Work order ->
Please count the lines in the data below that mention the word "match", then give only the total.

[Opening Exercise material section]

(** The record with another [total_amount]; [PUndefined] is the record
    without the property. *)
Definition with_total (r : PurchaseRecord) (t : prim) : PurchaseRecord :=
  {| seller_id := seller_id r; total_amount := t; items := items r |}.

Definition with_records (d : Dataset) (rs : list PurchaseRecord) : Dataset :=
  {| sellers := sellers d; products := products d; purchase_records := Some rs |}.

(** A value that [+] adds to a number as a number: [undefined], [null], a
    boolean or a number. *)
Definition adds_as_number (v : prim) : bool :=
  match v with
  | PUndefined | PNull | PBool _ | PNum _ => true
  | PStr _ => false
  end.

(** The [total_amount] of every record of a seller of the index adds as a
    number. *)
Definition totals_numeric (sellerIndex : gmap string Seller)
  (rs : list PurchaseRecord) : Prop :=
  forall r, r ∈ rs -> known_seller sellerIndex r = true ->
            adds_as_number (total_amount r) = true.

(** Some record of a seller of the index carries a text as
    [total_amount]. *)
Definition some_total_is_text (sellerIndex : gmap string Seller)
  (rs : list PurchaseRecord) : Prop :=
  exists r, r ∈ rs /\ known_seller sellerIndex r = true
            /\ is_string (total_amount r) = true.

(** *** Sample host functions

    Exact on what the samples print and read: integers are printed in
    decimal, plain decimal numerals are read, any other text reads as
    [NaN]. *)

Definition sample_NumberToString (x : num) : string :=
  match x with
  | NaN => "NaN"
  | PInf => "Infinity"
  | NInf => "-Infinity"
  | Fin q =>
      let r := Qred q in
      if (Zpos (Qden r) =? 1)%Z then pretty (Qnum r)
      else pretty (Qnum r) ++ "/" ++ pretty (Zpos (Qden r))
  end.

Definition sample_StringToNumber (s : string) : num :=
  match digits_value 0 s with
  | Some n => Fin (Z.of_N n # 1)
  | None => NaN
  end.

(** The text of a built-in method as V8 prints it; [constructor] is the
    function [Object]. *)
Definition sample_FunctionToString (k : string) : string :=
  "function " ++ (if String.eqb k "constructor" then "Object" else k)
  ++ "() { [native code] }".

(** *** A shop with three sellers *)

Definition shop_sellers : list Seller :=
  [seller_of "s1" "Ann" "Lee"; seller_of "s2" "Bob" "Ray"; seller_of "s3" "Cid" "Fox"].

Definition shop_products : list Product :=
  [product_of "p1" 50 100; product_of "p2" 10 30].

Definition sale_1 : PurchaseRecord :=
  record_of "s1" (PNum (Fin 200)) [item_of "p1" 2 100].

Definition sale_2 : PurchaseRecord :=
  record_of "s2" (PNum (Fin 300)) [item_of "p2" 10 30].

Definition sale_unknown : PurchaseRecord :=
  record_of "s9" (PNum (Fin 10)) [item_of "p1" 1 100].

Definition sale_3 : PurchaseRecord :=
  record_of "s1" (PNum (Fin 30)) [item_of "p2" 1 30].

Definition shop : Dataset :=
  dataset_of shop_sellers shop_products [sale_1; sale_2; sale_unknown; sale_3].

(** The scenario of the specification: one seller, one product bought at 50
    and sold at 100, one sale of two items. *)
Definition single_sale : Dataset :=
  dataset_of [seller_of "s1" "Ann" "Lee"] [product_of "p1" 50 100]
             [record_of "s1" (PNum (Fin 200)) [item_of "p1" 2 100]].

(** One sale whose [total_amount] is the text "200". *)
Definition data_text_total : Dataset :=
  dataset_of [seller_of "s1" "Ann" "Lee"] [product_of "p1" 50 100]
             [record_of "s1" (PStr "200") [item_of "p1" 2 100]].

(** One sale of a product that the catalogue does not have. *)
Definition data_unknown_sku : Dataset :=
  dataset_of [seller_of "s1" "Ann" "Lee"] [product_of "p1" 50 100]
             [record_of "s1" (PNum (Fin 100)) [item_of "zz" 1 100]].

(** Two sellers with one sale each; the purchase price of the product the
    first one sold is the text "n/a". *)
Definition data_nan_profit : Dataset :=
  dataset_of
    [seller_of "s1" "Ann" "Lee"; seller_of "s2" "Bob" "Ray"]
    [{| sku := PStr "px"; purchase_price := PStr "n/a"; sale_price := PNum (Fin 2) |};
     product_of "p1" 1 2]
    [record_of "s1" (PNum (Fin 2)) [item_of "px" 1 2];
     record_of "s2" (PNum (Fin 10)) [item_of "p1" 5 2]].

(** What the accumulation phase leaves for [data_nan_profit]. *)
Definition stats_nan_profit : list SellerStat :=
  [{| stat_id := PStr "s1"; name := "Ann Lee"; revenue := PNum (Fin 2);
      profit := NaN; sales_count := 1;
      products_sold := [("px", PNum (Fin 1))]; bonus := Fin 0;
      top_products := None |};
   {| stat_id := PStr "s2"; name := "Bob Ray"; revenue := PNum (Fin 10);
      profit := Fin 5; sales_count := 1;
      products_sold := [("p1", PNum (Fin 5))]; bonus := Fin 0;
      top_products := None |}].

(** The scenario of the specification with a second sale whose
    [seller_id] is the name of a method of [Object.prototype]. *)
Definition sale_inherited : PurchaseRecord :=
  record_of "toString" (PNum (Fin 10)) [item_of "p1" 1 100].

[Closing Exercise material section]

Answer box ->
3